> _Problem_: For every line in the entries that contains "with", show the whole line.

Dataset entries:
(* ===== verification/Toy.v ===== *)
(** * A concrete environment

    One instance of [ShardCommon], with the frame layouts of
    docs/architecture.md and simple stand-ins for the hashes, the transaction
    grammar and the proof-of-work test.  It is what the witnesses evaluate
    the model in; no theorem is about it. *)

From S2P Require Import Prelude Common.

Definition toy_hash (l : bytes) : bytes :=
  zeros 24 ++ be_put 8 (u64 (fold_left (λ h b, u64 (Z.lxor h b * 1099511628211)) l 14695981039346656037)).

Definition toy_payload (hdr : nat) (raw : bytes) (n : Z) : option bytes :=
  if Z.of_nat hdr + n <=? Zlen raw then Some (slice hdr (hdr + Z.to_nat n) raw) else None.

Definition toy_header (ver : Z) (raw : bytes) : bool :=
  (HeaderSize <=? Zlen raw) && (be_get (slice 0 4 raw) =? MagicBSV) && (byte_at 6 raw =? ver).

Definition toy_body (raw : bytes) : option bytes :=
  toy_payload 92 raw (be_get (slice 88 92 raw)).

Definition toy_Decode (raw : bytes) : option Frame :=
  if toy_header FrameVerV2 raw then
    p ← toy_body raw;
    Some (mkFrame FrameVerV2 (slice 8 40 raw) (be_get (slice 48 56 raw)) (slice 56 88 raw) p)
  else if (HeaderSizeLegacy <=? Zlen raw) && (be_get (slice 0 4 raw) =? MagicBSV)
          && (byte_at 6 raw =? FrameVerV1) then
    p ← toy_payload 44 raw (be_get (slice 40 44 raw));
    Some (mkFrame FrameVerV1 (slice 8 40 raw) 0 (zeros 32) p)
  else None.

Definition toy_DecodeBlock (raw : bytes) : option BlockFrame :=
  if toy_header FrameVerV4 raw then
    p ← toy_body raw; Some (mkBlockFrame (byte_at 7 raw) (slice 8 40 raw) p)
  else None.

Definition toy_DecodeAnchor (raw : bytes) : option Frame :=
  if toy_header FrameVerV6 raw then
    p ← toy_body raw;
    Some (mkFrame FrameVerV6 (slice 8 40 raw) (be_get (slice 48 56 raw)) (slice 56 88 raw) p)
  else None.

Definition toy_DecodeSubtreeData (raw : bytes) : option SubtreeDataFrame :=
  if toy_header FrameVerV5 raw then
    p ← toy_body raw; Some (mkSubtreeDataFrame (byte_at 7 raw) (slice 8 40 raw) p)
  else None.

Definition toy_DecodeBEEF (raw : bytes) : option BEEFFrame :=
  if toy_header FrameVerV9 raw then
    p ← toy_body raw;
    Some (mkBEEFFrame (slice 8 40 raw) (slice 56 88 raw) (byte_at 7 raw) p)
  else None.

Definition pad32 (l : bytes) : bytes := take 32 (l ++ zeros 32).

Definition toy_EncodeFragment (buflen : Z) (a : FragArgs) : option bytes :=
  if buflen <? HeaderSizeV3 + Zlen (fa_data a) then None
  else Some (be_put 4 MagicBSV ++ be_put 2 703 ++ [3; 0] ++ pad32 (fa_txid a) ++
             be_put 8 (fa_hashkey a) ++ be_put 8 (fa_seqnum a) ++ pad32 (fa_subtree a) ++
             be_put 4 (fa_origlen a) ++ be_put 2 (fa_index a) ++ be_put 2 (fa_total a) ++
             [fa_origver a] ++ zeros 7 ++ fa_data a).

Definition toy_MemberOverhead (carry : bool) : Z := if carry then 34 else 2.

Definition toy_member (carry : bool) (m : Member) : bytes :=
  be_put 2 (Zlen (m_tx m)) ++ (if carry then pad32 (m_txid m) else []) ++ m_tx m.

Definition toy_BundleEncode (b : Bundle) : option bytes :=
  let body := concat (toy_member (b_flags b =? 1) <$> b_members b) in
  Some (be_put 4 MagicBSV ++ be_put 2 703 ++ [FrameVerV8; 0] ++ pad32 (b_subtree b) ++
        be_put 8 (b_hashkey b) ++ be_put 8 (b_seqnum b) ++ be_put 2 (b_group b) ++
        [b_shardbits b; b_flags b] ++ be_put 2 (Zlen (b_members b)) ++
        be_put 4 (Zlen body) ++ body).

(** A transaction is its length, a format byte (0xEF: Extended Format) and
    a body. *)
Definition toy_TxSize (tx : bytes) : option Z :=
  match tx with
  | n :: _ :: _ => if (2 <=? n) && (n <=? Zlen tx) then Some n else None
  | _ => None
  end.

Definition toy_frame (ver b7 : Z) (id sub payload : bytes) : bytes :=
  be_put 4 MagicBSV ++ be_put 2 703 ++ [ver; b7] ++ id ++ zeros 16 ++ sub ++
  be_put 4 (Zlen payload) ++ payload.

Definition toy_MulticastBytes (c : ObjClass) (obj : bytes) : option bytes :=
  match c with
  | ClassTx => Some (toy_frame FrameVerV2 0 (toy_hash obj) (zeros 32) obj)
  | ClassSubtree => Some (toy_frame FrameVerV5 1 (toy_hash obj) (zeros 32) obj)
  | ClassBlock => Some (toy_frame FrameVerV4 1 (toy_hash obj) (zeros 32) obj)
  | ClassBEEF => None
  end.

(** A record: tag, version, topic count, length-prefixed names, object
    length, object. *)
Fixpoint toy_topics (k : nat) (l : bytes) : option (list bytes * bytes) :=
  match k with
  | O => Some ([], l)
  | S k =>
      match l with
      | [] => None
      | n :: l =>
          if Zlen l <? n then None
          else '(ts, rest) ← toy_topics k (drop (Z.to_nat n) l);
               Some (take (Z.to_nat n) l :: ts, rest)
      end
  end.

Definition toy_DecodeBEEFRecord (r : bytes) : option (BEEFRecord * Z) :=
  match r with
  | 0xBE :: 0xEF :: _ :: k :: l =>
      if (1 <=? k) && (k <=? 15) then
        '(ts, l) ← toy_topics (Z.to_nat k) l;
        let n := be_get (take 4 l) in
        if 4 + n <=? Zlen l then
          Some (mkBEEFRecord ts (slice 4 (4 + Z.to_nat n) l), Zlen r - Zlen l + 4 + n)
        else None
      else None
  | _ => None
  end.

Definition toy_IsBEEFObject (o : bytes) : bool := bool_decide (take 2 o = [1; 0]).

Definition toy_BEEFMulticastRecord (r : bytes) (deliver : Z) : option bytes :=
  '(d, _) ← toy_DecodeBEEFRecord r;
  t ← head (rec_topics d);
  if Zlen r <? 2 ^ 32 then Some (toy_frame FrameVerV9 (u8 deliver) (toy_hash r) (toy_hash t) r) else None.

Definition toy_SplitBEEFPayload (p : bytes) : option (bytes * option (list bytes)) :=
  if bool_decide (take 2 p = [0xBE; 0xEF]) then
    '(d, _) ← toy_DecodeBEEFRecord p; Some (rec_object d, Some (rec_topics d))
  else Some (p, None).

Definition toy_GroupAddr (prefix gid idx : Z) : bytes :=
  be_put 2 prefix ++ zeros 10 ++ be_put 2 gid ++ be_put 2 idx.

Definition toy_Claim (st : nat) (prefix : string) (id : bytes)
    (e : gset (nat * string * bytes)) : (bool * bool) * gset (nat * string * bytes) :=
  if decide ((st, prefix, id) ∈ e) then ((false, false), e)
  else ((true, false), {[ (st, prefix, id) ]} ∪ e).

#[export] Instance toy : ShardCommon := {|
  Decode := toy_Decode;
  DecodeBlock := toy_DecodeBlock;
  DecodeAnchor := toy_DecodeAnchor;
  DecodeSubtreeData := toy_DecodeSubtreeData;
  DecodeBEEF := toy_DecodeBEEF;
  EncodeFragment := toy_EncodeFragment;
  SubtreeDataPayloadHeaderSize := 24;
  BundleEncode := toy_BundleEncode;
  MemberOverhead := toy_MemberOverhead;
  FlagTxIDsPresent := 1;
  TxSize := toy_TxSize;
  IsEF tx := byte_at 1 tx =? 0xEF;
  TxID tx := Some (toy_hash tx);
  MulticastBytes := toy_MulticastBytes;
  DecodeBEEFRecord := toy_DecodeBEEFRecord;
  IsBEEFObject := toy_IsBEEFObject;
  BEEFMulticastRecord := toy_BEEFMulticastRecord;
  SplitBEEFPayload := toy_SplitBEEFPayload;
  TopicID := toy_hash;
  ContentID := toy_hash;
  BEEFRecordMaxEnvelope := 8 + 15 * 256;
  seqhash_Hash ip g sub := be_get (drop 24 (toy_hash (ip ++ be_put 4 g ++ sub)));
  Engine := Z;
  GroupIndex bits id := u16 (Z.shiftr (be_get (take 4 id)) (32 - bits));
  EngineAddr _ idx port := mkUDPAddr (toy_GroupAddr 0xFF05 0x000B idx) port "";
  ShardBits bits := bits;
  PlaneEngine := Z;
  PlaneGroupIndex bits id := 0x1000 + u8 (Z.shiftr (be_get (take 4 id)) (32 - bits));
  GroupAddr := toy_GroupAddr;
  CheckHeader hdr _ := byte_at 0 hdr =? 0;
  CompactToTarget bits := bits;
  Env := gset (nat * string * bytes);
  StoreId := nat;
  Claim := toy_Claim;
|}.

> _Task solution_:
    One instance of [ShardCommon], with the frame layouts of
  match tx with
  match c with
  match k with
      match l with
  match r with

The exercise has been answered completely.